* [WHAT THE TASK REQUIRES]: Extract the first line through the line containing "Proof. intros k k' Hk q." from the listing below, exactly as written.

##### SOURCE DATA

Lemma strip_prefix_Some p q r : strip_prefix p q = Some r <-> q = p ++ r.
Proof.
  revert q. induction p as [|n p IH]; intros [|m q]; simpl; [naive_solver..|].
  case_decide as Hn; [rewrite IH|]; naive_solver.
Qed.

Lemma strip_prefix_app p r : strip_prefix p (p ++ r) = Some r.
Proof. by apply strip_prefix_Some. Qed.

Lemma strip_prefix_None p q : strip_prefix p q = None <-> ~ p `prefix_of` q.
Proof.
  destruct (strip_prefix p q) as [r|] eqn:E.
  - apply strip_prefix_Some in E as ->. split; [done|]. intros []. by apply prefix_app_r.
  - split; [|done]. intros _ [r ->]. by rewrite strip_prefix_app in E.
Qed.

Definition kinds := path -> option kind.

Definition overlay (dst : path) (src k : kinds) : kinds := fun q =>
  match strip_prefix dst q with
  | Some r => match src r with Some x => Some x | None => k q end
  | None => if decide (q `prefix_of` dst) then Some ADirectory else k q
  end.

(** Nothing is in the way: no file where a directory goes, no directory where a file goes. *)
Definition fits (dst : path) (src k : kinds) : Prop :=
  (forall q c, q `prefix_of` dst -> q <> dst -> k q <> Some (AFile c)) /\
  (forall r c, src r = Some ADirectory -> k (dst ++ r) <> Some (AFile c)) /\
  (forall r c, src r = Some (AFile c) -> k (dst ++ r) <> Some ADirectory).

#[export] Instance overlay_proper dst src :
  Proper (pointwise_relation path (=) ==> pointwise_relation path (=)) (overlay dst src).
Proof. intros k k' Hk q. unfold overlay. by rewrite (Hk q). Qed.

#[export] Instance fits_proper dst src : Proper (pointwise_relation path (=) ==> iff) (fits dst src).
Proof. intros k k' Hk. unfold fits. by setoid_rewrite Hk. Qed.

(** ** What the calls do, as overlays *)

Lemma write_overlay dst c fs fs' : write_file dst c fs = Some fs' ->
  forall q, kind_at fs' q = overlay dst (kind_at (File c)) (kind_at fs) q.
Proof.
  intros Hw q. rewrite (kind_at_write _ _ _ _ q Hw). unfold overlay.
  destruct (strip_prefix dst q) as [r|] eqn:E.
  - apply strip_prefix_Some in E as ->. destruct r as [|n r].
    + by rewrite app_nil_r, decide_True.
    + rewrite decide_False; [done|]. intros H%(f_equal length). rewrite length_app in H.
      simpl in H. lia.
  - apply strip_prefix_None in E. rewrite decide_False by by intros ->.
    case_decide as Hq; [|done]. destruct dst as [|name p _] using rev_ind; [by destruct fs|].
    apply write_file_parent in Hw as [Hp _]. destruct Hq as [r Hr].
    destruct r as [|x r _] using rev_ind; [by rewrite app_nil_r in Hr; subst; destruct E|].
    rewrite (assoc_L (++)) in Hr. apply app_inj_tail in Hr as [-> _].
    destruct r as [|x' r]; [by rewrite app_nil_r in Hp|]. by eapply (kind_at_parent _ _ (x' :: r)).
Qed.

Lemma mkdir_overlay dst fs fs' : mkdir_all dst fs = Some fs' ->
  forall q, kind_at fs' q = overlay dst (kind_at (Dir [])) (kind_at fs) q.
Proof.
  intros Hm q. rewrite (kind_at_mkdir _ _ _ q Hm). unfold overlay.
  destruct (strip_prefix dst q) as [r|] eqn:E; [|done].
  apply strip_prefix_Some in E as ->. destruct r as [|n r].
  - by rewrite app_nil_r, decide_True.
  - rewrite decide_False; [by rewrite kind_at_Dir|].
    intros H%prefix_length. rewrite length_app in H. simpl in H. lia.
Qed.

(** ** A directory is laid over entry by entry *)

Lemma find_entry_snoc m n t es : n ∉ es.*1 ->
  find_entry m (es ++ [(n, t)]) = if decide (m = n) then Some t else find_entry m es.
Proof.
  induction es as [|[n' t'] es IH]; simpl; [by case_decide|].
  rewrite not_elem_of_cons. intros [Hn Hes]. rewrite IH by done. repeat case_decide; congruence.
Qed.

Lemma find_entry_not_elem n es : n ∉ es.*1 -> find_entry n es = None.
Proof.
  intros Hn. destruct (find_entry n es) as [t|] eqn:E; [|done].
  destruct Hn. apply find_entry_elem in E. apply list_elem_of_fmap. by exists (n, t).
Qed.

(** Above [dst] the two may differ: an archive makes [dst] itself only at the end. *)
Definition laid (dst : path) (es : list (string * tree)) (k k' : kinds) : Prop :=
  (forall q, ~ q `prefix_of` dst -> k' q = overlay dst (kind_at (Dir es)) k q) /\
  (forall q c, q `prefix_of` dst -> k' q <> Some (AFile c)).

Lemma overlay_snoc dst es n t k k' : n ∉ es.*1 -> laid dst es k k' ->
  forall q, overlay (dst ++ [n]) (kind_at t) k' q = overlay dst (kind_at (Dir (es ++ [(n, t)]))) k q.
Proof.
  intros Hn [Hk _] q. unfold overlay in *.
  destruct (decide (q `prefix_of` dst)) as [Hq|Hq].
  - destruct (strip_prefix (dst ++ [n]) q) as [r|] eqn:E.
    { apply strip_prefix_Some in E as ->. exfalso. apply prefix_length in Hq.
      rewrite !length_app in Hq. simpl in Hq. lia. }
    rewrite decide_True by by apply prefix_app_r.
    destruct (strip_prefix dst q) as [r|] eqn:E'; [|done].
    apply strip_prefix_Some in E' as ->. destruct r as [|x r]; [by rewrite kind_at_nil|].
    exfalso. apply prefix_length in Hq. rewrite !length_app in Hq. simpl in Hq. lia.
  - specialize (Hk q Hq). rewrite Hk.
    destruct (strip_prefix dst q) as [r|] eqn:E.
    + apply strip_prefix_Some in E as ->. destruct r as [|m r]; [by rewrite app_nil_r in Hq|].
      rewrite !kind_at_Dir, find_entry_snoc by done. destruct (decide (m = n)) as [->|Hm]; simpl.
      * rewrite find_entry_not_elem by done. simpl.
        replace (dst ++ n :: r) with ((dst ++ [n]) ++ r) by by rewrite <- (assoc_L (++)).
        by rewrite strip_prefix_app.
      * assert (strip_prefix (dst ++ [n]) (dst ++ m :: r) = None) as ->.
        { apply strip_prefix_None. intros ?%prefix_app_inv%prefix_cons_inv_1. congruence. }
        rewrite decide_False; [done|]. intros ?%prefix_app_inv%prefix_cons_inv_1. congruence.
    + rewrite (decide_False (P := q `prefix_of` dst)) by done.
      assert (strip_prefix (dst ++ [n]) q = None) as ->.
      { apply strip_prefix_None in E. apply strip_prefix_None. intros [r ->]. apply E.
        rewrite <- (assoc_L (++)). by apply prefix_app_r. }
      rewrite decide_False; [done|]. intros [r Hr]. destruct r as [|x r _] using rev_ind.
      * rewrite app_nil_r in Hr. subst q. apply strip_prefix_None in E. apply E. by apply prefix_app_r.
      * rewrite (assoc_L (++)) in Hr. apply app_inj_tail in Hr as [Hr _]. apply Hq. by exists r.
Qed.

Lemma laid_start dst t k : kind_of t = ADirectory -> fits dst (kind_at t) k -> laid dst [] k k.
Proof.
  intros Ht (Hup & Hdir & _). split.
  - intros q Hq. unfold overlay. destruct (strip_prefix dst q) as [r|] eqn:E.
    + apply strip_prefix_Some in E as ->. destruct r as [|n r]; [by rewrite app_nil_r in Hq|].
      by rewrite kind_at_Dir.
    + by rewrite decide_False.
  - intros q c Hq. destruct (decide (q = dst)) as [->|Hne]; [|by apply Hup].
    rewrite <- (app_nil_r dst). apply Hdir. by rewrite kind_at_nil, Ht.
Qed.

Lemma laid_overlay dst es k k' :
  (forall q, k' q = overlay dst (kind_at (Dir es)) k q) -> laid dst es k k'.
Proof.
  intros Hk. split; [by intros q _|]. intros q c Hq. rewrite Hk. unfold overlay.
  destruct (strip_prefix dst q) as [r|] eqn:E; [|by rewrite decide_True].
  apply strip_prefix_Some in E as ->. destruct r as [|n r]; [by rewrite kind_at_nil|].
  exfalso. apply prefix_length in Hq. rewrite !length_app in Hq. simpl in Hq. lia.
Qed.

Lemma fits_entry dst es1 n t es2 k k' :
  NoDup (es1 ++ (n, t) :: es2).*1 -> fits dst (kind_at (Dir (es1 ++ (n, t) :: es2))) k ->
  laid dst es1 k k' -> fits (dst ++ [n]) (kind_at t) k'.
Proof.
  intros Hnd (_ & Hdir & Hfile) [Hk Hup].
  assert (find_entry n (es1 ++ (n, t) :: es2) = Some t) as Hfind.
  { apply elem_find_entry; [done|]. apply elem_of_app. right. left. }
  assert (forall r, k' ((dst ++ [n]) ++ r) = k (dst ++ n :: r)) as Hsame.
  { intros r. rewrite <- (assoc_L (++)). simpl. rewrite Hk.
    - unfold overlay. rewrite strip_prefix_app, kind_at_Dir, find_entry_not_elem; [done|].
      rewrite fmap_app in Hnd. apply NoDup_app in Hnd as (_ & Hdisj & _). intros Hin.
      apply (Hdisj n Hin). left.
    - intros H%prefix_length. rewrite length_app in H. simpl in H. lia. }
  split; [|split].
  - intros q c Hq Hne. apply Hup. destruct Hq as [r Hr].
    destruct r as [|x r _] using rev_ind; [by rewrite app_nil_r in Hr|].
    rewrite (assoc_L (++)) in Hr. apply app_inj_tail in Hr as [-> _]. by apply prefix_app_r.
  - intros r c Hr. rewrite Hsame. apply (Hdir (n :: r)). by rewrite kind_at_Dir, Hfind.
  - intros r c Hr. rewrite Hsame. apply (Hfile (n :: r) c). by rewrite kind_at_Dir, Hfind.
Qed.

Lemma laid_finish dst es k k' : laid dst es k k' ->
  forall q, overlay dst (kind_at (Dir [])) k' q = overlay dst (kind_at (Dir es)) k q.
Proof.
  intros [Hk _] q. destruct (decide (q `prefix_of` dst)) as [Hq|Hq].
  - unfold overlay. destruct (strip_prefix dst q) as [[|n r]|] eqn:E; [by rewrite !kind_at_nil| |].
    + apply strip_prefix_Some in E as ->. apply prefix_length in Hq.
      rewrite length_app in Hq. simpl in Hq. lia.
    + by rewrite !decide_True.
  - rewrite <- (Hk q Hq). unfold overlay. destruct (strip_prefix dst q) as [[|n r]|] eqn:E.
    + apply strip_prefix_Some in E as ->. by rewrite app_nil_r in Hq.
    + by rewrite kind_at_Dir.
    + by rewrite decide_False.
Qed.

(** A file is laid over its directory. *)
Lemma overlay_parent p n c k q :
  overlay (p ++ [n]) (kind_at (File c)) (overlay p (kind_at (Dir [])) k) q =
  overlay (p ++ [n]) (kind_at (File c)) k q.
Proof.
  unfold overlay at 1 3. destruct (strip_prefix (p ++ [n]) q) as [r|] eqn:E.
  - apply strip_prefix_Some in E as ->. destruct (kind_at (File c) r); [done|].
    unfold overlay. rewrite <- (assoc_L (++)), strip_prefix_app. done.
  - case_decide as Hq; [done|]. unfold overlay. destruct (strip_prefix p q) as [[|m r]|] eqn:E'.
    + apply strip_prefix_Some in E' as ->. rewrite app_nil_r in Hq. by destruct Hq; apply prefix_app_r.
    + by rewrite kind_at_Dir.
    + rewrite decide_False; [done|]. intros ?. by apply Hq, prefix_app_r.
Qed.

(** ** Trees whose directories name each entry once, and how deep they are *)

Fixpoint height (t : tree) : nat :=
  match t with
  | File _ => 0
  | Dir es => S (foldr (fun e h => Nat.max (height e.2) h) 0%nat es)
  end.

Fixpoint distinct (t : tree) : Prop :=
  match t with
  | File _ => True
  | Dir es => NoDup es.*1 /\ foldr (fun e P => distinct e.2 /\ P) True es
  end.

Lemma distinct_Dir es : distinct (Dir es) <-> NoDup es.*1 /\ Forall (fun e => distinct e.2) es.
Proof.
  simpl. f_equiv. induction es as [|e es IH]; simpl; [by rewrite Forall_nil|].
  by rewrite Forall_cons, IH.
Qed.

##########

* [YOUR SOLUTION]:
Lemma strip_prefix_Some p q r : strip_prefix p q = Some r <-> q = p ++ r.
Proof.
  revert q. induction p as [|n p IH]; intros [|m q]; simpl; [naive_solver..|].
  case_decide as Hn; [rewrite IH|]; naive_solver.
Qed.

Lemma strip_prefix_app p r : strip_prefix p (p ++ r) = Some r.
Proof. by apply strip_prefix_Some. Qed.

Lemma strip_prefix_None p q : strip_prefix p q = None <-> ~ p `prefix_of` q.
Proof.
  destruct (strip_prefix p q) as [r|] eqn:E.
  - apply strip_prefix_Some in E as ->. split; [done|]. intros []. by apply prefix_app_r.
  - split; [|done]. intros _ [r ->]. by rewrite strip_prefix_app in E.
Qed.

Definition kinds := path -> option kind.

Definition overlay (dst : path) (src k : kinds) : kinds := fun q =>
  match strip_prefix dst q with
  | Some r => match src r with Some x => Some x | None => k q end
  | None => if decide (q `prefix_of` dst) then Some ADirectory else k q
  end.

(** Nothing is in the way: no file where a directory goes, no directory where a file goes. *)
Definition fits (dst : path) (src k : kinds) : Prop :=
  (forall q c, q `prefix_of` dst -> q <> dst -> k q <> Some (AFile c)) /\
  (forall r c, src r = Some ADirectory -> k (dst ++ r) <> Some (AFile c)) /\
  (forall r c, src r = Some (AFile c) -> k (dst ++ r) <> Some ADirectory).

#[export] Instance overlay_proper dst src :
  Proper (pointwise_relation path (=) ==> pointwise_relation path (=)) (overlay dst src).
Proof. intros k k' Hk q. unfold overlay. by rewrite (Hk q). Qed.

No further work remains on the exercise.